### EXERCISE REQUIREMENTS
The response must consist of the lines below from the one with "(** *** The search for a free id" through the one with "(* ===== verification/IdMap.v ===== *)", exactly as they appear and with both ends kept.

### EXERCISE MATERIAL
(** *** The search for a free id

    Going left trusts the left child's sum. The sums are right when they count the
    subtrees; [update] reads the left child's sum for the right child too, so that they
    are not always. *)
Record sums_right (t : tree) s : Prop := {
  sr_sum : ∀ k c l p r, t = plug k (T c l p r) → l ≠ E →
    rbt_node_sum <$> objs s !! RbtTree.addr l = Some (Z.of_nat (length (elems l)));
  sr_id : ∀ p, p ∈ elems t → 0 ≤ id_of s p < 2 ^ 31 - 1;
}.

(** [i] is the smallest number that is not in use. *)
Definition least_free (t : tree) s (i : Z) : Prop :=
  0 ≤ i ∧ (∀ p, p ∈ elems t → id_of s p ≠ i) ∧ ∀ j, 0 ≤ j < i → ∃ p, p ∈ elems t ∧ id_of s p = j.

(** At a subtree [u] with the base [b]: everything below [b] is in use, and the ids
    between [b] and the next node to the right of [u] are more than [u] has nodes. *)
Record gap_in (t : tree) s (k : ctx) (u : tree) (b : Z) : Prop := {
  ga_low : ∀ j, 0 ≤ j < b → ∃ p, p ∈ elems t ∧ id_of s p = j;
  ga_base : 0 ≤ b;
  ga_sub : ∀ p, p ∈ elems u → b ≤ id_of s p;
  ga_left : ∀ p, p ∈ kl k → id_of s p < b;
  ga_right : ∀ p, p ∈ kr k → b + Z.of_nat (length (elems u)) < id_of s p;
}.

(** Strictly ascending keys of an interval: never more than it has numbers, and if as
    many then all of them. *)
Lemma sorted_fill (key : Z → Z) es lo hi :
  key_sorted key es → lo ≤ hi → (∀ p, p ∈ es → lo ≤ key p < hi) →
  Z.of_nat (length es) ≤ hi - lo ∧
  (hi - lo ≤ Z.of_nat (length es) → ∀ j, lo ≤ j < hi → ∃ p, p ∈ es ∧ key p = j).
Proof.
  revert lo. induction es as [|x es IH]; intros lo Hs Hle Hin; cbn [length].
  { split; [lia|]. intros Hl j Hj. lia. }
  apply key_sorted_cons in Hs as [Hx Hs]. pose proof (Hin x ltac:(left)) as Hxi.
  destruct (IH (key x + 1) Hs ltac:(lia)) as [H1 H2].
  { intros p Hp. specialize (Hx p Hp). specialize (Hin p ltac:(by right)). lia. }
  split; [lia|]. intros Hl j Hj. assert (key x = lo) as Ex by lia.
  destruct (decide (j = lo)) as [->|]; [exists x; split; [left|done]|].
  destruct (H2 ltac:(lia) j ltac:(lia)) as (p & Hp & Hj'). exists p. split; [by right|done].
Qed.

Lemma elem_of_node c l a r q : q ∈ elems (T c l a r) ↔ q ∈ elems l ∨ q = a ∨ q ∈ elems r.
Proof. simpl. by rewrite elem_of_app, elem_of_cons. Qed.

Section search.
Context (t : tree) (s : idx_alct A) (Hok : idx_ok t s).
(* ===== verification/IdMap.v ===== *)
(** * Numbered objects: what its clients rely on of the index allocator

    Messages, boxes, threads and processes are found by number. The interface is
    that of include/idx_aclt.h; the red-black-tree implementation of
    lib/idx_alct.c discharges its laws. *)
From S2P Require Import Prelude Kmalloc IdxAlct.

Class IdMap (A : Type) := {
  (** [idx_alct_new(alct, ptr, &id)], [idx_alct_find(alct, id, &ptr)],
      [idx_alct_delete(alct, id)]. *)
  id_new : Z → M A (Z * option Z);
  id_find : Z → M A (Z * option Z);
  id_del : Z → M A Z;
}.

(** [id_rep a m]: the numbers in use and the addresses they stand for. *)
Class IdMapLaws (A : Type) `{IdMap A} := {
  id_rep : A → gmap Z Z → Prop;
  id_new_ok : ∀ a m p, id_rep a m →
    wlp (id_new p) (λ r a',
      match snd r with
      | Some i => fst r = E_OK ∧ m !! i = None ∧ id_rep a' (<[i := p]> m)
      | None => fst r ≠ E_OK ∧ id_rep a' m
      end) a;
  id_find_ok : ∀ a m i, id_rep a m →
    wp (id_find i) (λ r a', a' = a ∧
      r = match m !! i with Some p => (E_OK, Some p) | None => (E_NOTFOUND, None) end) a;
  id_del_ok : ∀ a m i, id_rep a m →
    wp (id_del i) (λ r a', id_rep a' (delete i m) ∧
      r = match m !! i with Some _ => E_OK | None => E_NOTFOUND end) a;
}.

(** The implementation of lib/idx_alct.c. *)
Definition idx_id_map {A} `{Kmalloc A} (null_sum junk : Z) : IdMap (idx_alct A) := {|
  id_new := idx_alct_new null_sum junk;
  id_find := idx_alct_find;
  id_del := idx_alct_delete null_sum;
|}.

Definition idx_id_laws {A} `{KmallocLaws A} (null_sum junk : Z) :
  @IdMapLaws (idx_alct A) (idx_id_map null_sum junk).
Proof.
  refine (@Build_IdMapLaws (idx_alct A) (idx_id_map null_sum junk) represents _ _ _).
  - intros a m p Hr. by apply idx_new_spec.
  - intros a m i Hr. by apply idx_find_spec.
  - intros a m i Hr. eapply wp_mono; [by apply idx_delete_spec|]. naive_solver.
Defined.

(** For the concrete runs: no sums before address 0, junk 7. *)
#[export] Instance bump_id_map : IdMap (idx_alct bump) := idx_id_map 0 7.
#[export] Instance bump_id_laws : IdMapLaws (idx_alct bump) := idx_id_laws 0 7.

* * *

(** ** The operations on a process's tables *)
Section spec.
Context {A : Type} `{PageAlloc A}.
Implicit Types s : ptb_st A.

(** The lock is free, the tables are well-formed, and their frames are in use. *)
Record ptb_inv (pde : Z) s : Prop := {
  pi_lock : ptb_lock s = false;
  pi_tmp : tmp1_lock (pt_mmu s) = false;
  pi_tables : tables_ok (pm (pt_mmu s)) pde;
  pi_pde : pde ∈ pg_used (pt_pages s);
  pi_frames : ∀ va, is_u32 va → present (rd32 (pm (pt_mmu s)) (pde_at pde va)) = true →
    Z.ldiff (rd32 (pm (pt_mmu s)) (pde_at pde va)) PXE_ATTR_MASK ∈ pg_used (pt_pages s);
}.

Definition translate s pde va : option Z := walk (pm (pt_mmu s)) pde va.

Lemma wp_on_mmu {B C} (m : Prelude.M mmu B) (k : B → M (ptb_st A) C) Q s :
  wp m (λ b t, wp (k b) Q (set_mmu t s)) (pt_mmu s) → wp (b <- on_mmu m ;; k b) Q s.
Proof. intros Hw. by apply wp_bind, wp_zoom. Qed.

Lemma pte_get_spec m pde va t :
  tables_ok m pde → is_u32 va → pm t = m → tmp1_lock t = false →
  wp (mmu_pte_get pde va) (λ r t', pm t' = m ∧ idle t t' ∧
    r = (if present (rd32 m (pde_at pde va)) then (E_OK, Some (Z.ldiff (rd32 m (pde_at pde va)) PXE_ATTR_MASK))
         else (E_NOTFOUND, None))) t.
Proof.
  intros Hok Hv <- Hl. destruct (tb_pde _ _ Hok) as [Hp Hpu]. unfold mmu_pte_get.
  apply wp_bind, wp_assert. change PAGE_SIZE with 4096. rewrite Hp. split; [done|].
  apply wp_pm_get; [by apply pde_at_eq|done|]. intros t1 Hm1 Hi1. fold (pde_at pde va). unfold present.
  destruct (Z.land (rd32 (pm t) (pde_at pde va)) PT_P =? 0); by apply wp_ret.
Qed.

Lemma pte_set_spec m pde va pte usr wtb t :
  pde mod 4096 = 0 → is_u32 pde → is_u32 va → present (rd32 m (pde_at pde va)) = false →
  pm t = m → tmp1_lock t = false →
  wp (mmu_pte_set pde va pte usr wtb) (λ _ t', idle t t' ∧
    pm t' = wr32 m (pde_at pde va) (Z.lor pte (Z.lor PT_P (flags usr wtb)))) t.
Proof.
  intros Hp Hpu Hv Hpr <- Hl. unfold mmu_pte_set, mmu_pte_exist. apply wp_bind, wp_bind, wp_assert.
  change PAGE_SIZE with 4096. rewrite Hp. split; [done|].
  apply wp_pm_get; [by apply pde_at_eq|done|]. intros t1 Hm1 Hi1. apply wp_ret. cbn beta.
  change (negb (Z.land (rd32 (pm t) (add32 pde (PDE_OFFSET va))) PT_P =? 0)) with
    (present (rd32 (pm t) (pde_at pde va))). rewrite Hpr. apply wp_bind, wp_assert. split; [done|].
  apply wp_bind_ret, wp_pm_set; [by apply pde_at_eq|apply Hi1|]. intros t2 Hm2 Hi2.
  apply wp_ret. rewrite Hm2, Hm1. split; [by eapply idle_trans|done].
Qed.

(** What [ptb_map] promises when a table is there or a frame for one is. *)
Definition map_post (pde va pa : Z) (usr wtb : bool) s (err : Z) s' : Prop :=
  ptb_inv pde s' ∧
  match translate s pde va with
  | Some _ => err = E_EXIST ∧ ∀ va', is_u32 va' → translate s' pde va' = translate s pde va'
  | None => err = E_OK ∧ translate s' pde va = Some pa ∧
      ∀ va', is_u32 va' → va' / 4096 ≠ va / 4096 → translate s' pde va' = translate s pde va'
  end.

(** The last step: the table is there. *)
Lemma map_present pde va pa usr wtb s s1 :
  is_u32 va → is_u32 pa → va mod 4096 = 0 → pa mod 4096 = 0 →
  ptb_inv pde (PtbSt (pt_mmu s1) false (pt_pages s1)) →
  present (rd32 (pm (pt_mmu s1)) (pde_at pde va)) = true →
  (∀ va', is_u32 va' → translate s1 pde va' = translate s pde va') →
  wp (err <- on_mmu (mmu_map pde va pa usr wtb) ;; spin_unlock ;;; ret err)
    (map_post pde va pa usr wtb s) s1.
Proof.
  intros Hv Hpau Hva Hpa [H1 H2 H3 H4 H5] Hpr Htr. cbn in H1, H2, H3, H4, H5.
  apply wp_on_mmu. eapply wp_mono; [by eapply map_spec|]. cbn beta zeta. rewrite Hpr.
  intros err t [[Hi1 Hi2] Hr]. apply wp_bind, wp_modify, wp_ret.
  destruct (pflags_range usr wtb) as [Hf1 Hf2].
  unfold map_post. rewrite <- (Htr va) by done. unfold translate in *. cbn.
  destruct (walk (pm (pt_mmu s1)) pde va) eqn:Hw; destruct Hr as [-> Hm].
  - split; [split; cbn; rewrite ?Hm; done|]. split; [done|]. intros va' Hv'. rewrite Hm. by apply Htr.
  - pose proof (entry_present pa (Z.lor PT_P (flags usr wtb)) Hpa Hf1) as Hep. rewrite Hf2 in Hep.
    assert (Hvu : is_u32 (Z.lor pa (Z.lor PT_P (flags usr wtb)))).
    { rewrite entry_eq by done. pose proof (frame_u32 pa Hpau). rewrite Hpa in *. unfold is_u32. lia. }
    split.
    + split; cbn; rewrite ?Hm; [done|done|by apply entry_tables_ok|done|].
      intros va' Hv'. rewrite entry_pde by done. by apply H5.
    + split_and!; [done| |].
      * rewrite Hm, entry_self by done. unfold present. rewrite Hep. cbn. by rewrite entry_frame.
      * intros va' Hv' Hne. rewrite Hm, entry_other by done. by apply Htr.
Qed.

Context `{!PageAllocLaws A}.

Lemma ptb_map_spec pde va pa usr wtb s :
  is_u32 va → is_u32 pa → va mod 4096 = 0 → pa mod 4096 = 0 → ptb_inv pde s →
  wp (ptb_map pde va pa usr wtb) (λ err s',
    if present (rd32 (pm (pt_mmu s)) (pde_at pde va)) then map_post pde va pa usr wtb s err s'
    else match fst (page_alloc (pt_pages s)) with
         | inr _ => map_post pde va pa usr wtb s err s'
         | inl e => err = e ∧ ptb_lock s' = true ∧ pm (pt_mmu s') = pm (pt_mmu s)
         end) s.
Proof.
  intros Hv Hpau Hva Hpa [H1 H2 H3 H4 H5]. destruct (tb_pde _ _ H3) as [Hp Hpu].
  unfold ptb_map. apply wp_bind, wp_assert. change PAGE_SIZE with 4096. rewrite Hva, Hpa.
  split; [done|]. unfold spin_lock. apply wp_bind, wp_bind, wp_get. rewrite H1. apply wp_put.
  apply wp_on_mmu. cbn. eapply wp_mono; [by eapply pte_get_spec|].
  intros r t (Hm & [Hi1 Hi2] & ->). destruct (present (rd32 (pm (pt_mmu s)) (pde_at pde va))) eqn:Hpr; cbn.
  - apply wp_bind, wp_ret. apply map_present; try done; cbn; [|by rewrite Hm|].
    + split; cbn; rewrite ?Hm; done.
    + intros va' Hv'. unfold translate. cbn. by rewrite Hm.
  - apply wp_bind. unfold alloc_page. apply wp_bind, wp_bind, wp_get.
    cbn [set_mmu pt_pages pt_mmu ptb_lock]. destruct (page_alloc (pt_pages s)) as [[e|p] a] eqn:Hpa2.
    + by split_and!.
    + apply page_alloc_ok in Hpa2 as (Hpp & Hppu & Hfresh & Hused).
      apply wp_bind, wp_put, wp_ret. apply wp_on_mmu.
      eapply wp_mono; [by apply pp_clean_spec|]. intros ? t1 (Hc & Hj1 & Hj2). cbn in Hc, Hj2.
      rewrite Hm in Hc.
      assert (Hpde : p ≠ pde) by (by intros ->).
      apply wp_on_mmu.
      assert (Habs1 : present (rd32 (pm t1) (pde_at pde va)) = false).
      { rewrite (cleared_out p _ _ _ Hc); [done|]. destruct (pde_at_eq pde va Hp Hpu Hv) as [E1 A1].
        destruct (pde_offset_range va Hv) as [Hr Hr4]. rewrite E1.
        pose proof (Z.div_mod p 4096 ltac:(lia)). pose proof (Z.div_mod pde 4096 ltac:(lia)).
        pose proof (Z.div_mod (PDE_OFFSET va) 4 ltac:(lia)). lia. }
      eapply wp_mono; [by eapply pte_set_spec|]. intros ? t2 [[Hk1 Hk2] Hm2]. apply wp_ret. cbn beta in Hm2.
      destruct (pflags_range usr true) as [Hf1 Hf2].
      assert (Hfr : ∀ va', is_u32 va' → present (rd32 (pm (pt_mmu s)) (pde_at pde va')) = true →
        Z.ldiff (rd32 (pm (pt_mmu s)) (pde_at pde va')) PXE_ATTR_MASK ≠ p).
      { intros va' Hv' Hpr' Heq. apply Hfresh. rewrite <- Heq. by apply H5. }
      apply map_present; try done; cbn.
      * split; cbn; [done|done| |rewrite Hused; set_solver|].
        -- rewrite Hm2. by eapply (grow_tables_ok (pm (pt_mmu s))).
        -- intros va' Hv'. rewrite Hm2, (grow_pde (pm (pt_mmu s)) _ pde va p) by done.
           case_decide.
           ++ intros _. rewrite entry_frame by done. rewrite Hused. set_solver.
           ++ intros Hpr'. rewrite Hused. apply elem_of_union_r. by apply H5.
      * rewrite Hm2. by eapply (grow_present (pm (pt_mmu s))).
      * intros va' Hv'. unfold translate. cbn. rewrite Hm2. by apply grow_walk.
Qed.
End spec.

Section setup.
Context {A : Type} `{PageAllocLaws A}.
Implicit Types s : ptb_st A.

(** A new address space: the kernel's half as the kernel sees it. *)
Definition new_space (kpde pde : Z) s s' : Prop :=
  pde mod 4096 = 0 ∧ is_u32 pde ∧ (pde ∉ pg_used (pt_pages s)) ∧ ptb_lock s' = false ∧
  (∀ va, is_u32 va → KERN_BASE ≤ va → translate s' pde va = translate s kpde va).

### SOLUTION
(** *** The search for a free id

    Going left trusts the left child's sum. The sums are right when they count the
    subtrees; [update] reads the left child's sum for the right child too, so that they
    are not always. *)
Record sums_right (t : tree) s : Prop := {
  sr_sum : ∀ k c l p r, t = plug k (T c l p r) → l ≠ E →
    rbt_node_sum <$> objs s !! RbtTree.addr l = Some (Z.of_nat (length (elems l)));
  sr_id : ∀ p, p ∈ elems t → 0 ≤ id_of s p < 2 ^ 31 - 1;
}.

(** [i] is the smallest number that is not in use. *)
Definition least_free (t : tree) s (i : Z) : Prop :=
  0 ≤ i ∧ (∀ p, p ∈ elems t → id_of s p ≠ i) ∧ ∀ j, 0 ≤ j < i → ∃ p, p ∈ elems t ∧ id_of s p = j.

(** At a subtree [u] with the base [b]: everything below [b] is in use, and the ids
    between [b] and the next node to the right of [u] are more than [u] has nodes. *)
Record gap_in (t : tree) s (k : ctx) (u : tree) (b : Z) : Prop := {
  ga_low : ∀ j, 0 ≤ j < b → ∃ p, p ∈ elems t ∧ id_of s p = j;
  ga_base : 0 ≤ b;
  ga_sub : ∀ p, p ∈ elems u → b ≤ id_of s p;
  ga_left : ∀ p, p ∈ kl k → id_of s p < b;
  ga_right : ∀ p, p ∈ kr k → b + Z.of_nat (length (elems u)) < id_of s p;
}.

(** Strictly ascending keys of an interval: never more than it has numbers, and if as
    many then all of them. *)
Lemma sorted_fill (key : Z → Z) es lo hi :
  key_sorted key es → lo ≤ hi → (∀ p, p ∈ es → lo ≤ key p < hi) →
  Z.of_nat (length es) ≤ hi - lo ∧
  (hi - lo ≤ Z.of_nat (length es) → ∀ j, lo ≤ j < hi → ∃ p, p ∈ es ∧ key p = j).
Proof.
  revert lo. induction es as [|x es IH]; intros lo Hs Hle Hin; cbn [length].
  { split; [lia|]. intros Hl j Hj. lia. }
  apply key_sorted_cons in Hs as [Hx Hs]. pose proof (Hin x ltac:(left)) as Hxi.
  destruct (IH (key x + 1) Hs ltac:(lia)) as [H1 H2].
  { intros p Hp. specialize (Hx p Hp). specialize (Hin p ltac:(by right)). lia. }
  split; [lia|]. intros Hl j Hj. assert (key x = lo) as Ex by lia.
  destruct (decide (j = lo)) as [->|]; [exists x; split; [left|done]|].
  destruct (H2 ltac:(lia) j ltac:(lia)) as (p & Hp & Hj'). exists p. split; [by right|done].
Qed.

Lemma elem_of_node c l a r q : q ∈ elems (T c l a r) ↔ q ∈ elems l ∨ q = a ∨ q ∈ elems r.
Proof. simpl. by rewrite elem_of_app, elem_of_cons. Qed.

Section search.
Context (t : tree) (s : idx_alct A) (Hok : idx_ok t s).
(* ===== verification/IdMap.v ===== *)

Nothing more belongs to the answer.